Required action:
The entries below contain a line with "else (PJ_ETOOMANY, msg)." and a line with "Definition pj_stun_msg_add_sockaddr_attr msg". Retype exactly everything from the first down to the second, both included, and nothing else.

Task input:

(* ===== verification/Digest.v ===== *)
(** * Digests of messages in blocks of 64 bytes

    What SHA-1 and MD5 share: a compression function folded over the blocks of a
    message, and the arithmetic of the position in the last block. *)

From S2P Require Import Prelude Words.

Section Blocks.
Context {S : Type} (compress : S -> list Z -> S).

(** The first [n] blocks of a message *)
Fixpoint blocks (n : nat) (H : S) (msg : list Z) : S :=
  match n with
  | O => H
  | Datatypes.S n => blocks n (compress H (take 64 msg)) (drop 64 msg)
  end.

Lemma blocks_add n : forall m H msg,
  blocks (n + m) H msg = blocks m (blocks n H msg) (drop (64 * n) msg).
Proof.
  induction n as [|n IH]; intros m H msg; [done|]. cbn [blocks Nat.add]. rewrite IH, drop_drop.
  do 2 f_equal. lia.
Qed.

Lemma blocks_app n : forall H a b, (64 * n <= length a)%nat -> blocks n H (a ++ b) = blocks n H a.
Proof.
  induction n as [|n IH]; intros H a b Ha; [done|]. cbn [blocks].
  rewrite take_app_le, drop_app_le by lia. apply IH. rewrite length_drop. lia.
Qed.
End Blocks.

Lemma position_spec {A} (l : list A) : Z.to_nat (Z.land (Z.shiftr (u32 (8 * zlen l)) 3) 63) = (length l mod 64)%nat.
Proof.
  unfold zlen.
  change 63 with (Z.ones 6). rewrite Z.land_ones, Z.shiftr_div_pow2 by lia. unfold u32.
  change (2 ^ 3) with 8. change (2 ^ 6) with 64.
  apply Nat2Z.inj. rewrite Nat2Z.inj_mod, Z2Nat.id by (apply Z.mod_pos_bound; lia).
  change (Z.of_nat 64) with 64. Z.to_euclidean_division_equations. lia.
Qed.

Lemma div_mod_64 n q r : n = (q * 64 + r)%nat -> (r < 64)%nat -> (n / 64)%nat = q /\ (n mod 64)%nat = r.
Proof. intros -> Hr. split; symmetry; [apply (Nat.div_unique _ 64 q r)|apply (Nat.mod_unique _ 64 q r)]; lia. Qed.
--
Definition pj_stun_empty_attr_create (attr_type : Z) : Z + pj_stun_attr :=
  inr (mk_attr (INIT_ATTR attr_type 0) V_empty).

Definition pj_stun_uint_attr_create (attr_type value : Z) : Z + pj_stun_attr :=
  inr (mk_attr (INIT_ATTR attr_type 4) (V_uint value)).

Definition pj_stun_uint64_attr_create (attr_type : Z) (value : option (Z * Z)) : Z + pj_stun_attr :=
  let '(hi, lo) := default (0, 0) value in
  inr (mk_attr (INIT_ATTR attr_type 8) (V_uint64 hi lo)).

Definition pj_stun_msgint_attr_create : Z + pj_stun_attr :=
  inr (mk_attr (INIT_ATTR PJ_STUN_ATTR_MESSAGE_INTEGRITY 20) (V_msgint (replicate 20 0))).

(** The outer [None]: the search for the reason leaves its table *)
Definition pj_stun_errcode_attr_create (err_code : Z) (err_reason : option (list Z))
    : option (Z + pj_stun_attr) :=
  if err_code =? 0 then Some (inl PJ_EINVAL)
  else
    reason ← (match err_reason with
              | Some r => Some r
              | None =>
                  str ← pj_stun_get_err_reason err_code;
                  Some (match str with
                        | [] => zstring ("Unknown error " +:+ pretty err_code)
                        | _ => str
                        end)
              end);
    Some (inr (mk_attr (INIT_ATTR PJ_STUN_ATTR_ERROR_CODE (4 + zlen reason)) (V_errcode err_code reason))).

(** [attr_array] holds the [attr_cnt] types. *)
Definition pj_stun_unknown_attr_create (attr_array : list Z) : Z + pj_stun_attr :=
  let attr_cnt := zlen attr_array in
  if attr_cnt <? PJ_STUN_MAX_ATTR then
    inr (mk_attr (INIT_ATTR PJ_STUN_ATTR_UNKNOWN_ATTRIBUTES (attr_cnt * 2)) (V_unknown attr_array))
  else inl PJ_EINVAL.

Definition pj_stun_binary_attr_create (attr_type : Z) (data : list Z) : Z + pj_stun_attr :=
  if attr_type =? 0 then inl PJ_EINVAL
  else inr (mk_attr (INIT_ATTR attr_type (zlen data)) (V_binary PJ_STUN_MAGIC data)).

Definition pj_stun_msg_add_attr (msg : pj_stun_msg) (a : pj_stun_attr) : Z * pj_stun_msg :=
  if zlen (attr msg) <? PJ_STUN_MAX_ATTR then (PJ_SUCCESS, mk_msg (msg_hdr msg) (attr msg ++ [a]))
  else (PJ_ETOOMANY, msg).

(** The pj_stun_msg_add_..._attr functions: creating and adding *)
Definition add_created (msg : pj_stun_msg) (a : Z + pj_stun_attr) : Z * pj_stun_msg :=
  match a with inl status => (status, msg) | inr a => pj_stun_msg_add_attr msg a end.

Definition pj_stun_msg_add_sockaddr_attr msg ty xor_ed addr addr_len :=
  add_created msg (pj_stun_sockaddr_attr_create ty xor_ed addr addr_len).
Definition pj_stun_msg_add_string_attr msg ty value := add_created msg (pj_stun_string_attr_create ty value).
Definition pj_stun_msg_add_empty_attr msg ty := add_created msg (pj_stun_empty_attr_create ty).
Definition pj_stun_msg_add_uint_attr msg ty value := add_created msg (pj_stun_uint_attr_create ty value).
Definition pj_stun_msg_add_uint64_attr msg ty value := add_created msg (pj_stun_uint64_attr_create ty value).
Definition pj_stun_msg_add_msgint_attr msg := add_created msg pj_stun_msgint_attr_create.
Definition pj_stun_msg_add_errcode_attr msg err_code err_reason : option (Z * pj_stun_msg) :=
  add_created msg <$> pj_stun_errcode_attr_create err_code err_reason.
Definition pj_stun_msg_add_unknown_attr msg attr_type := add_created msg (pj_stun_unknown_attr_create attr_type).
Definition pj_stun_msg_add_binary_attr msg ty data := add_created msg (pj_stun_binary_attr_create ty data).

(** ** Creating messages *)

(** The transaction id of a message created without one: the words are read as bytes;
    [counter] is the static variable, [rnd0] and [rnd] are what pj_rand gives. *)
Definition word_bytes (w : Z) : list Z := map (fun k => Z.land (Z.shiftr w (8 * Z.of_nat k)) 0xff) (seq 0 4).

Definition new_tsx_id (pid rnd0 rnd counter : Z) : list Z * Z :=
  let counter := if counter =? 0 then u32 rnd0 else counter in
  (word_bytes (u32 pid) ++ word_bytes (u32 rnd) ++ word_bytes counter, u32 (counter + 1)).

The completed task:
  else (PJ_ETOOMANY, msg).

(** The pj_stun_msg_add_..._attr functions: creating and adding *)
Definition add_created (msg : pj_stun_msg) (a : Z + pj_stun_attr) : Z * pj_stun_msg :=
  match a with inl status => (status, msg) | inr a => pj_stun_msg_add_attr msg a end.

Definition pj_stun_msg_add_sockaddr_attr msg ty xor_ed addr addr_len :=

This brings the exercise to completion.